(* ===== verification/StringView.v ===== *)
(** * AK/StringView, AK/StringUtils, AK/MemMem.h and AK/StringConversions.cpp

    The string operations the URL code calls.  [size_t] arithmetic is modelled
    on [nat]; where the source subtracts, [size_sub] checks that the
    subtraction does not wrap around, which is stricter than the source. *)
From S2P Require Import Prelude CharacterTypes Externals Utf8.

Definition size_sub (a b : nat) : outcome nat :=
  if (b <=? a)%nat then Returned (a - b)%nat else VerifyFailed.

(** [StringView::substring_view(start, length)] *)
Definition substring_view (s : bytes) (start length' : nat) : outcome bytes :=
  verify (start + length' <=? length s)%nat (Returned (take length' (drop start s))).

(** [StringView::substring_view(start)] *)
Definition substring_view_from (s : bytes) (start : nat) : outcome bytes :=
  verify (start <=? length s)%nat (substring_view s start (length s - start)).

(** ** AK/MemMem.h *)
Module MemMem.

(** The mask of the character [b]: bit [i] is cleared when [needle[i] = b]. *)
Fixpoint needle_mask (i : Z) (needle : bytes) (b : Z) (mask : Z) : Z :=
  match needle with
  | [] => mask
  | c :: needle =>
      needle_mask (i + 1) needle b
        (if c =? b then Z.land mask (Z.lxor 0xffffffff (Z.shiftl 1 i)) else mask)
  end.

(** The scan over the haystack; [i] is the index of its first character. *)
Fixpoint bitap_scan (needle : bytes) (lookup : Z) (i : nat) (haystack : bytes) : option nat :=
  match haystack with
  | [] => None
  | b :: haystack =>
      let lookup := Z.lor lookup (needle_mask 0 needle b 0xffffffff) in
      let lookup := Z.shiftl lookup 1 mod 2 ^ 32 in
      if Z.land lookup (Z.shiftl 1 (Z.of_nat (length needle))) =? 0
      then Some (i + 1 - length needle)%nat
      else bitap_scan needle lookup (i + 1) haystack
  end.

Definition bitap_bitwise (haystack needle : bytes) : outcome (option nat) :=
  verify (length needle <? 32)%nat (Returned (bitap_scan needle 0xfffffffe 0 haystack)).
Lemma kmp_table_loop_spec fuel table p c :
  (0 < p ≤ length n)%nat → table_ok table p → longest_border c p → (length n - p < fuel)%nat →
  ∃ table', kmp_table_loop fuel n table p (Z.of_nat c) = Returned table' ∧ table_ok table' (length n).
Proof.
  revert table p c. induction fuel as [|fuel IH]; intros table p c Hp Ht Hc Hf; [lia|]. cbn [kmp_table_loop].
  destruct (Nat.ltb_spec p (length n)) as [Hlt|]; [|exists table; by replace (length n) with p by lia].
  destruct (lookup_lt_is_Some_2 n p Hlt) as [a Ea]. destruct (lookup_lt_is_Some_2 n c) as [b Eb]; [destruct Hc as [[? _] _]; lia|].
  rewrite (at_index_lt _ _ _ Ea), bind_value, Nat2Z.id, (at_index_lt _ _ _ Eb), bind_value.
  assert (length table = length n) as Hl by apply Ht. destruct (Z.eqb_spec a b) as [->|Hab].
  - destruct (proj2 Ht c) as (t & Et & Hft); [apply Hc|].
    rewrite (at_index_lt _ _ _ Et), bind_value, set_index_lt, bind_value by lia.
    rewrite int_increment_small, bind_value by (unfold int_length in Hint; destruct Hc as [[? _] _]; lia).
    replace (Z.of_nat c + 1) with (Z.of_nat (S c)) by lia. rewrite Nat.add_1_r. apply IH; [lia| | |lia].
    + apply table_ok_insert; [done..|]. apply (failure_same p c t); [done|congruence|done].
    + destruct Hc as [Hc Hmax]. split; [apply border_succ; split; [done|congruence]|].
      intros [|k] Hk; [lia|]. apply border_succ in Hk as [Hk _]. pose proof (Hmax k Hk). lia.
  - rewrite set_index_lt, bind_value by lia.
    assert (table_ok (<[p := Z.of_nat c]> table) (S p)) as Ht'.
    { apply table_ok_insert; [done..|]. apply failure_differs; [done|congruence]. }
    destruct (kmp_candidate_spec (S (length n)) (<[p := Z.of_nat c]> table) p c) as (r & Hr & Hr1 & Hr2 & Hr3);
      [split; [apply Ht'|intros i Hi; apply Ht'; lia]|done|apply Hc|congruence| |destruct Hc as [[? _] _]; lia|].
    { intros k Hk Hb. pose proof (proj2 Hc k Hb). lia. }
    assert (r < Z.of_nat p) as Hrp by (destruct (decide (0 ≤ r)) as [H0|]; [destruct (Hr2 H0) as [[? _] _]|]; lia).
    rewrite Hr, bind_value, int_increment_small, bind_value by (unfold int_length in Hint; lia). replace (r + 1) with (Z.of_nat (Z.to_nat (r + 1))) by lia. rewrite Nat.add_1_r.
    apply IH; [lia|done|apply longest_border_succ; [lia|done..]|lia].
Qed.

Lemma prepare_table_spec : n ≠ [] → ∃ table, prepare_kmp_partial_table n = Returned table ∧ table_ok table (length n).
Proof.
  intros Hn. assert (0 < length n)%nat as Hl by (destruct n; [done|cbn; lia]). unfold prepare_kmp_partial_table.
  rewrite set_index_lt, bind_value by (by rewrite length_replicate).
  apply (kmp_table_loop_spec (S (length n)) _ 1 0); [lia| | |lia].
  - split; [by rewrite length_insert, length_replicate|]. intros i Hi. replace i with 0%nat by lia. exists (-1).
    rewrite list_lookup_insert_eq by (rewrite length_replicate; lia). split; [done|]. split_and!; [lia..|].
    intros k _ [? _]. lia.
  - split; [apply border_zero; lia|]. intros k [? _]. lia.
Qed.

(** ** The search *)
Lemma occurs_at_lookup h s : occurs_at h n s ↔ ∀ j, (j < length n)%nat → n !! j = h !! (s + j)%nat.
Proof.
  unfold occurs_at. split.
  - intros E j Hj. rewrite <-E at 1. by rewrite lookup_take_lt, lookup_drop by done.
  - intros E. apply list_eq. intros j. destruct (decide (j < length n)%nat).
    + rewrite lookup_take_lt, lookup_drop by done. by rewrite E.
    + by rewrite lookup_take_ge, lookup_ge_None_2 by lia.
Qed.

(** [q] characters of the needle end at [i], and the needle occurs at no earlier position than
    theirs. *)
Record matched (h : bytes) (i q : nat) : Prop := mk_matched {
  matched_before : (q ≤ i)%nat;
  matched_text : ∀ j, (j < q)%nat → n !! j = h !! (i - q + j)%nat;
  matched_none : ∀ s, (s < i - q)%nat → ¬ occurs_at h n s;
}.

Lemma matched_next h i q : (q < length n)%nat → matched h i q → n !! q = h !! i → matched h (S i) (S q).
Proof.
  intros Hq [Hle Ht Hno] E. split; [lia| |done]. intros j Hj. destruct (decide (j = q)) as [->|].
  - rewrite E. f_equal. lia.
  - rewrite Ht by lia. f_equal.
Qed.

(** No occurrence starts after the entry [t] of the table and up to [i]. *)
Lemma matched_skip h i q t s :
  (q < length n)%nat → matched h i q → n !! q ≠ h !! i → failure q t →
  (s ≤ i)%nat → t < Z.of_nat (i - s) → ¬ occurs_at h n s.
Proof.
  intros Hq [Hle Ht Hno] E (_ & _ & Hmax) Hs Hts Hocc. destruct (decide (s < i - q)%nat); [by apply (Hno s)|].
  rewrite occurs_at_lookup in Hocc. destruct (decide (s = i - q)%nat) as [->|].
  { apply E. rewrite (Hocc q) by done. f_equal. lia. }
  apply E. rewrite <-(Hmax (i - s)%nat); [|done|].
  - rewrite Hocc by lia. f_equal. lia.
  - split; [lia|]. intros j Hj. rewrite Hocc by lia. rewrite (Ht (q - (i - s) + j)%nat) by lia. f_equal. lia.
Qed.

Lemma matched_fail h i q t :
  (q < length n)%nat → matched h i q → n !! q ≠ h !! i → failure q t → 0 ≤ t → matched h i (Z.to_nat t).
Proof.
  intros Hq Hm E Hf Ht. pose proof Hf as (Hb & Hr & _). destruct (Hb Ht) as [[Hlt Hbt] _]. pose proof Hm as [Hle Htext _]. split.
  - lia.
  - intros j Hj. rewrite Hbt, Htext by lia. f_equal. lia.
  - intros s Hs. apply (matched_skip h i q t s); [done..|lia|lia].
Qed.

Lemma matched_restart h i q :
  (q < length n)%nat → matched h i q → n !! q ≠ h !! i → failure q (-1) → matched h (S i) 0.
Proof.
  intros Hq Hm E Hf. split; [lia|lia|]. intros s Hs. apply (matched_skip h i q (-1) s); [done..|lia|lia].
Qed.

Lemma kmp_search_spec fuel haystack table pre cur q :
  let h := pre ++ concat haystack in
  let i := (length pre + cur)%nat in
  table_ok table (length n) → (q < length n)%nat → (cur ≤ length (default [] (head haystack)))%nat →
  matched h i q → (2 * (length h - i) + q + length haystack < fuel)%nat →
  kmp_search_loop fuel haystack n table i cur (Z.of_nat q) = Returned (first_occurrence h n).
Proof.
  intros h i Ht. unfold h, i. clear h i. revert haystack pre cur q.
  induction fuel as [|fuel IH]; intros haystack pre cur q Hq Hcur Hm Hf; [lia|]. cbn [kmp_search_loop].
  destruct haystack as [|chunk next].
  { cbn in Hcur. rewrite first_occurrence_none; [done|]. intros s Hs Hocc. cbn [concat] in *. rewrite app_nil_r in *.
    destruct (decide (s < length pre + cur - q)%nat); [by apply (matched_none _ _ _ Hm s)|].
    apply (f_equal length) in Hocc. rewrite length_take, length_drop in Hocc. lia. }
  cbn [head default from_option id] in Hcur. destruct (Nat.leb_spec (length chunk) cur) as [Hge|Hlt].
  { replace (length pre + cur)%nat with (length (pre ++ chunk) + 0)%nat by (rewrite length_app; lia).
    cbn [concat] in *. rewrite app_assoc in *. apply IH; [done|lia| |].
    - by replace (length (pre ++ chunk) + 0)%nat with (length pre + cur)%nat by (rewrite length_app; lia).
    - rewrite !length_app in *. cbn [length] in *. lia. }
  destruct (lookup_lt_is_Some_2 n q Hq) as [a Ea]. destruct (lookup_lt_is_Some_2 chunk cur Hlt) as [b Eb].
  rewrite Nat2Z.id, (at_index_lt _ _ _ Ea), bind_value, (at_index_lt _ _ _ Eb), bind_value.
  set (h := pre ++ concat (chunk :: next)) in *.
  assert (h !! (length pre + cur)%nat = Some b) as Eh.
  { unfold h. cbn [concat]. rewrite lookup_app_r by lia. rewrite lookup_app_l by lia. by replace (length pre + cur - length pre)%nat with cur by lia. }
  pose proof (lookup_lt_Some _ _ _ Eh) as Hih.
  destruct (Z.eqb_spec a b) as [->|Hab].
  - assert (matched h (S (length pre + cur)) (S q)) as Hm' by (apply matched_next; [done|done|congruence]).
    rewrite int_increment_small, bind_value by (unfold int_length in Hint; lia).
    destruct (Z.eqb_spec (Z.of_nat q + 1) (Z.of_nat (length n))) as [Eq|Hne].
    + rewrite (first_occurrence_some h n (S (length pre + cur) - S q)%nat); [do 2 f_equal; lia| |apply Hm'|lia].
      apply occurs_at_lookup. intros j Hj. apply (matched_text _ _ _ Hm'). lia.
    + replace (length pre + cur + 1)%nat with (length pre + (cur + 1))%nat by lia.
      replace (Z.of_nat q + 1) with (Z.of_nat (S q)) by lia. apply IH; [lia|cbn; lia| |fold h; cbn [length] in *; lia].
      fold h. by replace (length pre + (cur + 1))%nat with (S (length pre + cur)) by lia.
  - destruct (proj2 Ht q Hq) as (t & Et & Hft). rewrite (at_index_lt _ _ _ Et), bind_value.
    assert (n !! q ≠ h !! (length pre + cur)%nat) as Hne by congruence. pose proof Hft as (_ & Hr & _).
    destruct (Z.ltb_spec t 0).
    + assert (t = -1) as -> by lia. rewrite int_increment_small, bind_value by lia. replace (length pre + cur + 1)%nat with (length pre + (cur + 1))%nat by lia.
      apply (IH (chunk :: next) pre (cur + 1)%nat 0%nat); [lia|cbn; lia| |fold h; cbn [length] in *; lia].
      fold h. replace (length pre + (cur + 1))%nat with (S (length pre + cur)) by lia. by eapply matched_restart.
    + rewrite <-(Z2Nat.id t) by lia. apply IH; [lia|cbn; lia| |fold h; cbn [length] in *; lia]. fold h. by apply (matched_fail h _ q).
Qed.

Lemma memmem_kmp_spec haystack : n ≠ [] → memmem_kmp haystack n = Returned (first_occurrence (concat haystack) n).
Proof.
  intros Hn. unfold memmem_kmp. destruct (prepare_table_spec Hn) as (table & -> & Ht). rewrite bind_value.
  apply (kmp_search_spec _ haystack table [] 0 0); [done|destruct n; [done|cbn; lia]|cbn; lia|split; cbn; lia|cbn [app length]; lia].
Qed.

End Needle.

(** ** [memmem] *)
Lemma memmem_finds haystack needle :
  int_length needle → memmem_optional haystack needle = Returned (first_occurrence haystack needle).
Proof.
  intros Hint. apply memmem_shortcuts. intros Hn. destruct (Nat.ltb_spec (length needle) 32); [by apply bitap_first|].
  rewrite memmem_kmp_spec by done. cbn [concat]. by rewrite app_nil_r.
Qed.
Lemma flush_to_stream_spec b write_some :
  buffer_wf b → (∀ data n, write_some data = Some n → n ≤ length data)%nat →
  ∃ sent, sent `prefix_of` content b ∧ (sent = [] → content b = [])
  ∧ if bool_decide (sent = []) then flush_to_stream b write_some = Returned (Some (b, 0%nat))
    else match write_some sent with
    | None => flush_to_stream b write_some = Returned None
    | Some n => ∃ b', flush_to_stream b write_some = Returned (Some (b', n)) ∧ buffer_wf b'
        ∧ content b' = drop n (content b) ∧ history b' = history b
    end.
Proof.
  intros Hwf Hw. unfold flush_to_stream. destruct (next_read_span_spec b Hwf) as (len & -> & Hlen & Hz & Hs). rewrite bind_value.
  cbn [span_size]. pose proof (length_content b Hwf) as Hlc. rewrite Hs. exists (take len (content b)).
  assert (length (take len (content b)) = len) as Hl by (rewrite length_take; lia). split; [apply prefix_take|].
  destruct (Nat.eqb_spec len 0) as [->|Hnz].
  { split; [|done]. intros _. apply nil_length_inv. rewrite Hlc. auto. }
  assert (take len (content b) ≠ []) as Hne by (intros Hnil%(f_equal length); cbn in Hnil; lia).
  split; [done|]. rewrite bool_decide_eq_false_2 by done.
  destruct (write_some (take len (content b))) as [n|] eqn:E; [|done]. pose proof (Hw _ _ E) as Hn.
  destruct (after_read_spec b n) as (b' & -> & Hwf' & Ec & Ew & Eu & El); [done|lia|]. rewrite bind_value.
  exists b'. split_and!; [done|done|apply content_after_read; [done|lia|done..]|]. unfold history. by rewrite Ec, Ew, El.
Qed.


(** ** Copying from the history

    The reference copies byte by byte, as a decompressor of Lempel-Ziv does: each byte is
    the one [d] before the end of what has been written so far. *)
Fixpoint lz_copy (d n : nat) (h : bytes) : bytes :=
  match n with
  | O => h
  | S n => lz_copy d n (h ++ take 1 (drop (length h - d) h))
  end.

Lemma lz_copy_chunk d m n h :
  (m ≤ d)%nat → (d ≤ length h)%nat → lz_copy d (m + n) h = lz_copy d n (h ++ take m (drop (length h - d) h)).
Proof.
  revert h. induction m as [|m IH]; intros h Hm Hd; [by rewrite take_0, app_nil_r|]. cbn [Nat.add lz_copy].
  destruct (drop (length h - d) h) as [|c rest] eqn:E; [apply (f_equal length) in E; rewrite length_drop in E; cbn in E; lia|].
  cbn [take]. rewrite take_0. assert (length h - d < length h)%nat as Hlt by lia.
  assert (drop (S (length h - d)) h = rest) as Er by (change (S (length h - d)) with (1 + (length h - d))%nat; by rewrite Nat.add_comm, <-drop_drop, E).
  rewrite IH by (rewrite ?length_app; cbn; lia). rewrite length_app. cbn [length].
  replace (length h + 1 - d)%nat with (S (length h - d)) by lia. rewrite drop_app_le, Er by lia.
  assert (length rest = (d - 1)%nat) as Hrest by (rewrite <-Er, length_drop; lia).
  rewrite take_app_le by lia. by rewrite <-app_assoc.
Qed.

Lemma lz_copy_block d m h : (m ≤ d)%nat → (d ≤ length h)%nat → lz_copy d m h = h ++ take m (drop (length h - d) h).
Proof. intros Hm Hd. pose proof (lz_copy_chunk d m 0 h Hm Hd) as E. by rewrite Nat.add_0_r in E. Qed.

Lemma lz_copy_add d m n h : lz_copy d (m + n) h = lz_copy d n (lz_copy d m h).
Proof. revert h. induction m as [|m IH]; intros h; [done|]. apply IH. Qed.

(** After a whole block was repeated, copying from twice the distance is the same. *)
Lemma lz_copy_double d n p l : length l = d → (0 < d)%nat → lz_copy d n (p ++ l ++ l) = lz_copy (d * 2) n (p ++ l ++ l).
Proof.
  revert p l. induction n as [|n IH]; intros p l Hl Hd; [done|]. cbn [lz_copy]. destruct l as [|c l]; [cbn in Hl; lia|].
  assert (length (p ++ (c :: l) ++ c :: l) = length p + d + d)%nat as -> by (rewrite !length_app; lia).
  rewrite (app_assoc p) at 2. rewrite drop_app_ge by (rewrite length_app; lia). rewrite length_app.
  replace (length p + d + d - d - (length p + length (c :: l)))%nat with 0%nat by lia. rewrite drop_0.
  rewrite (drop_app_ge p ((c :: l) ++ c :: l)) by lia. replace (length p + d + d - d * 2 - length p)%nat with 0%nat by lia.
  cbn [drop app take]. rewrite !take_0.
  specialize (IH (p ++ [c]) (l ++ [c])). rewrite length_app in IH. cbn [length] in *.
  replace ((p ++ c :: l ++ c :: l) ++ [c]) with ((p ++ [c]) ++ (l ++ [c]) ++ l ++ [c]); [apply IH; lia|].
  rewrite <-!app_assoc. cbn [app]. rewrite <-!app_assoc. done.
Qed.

※

What needs to be done: Nothing but the lines from the top of the entries above through the line with "if (b <=? a)%nat" should be set down, each exactly as written.

Reply:
(* ===== verification/StringView.v ===== *)
(** * AK/StringView, AK/StringUtils, AK/MemMem.h and AK/StringConversions.cpp

    The string operations the URL code calls.  [size_t] arithmetic is modelled
    on [nat]; where the source subtracts, [size_sub] checks that the
    subtraction does not wrap around, which is stricter than the source. *)
From S2P Require Import Prelude CharacterTypes Externals Utf8.

Definition size_sub (a b : nat) : outcome nat :=
  if (b <=? a)%nat then Returned (a - b)%nat else VerifyFailed.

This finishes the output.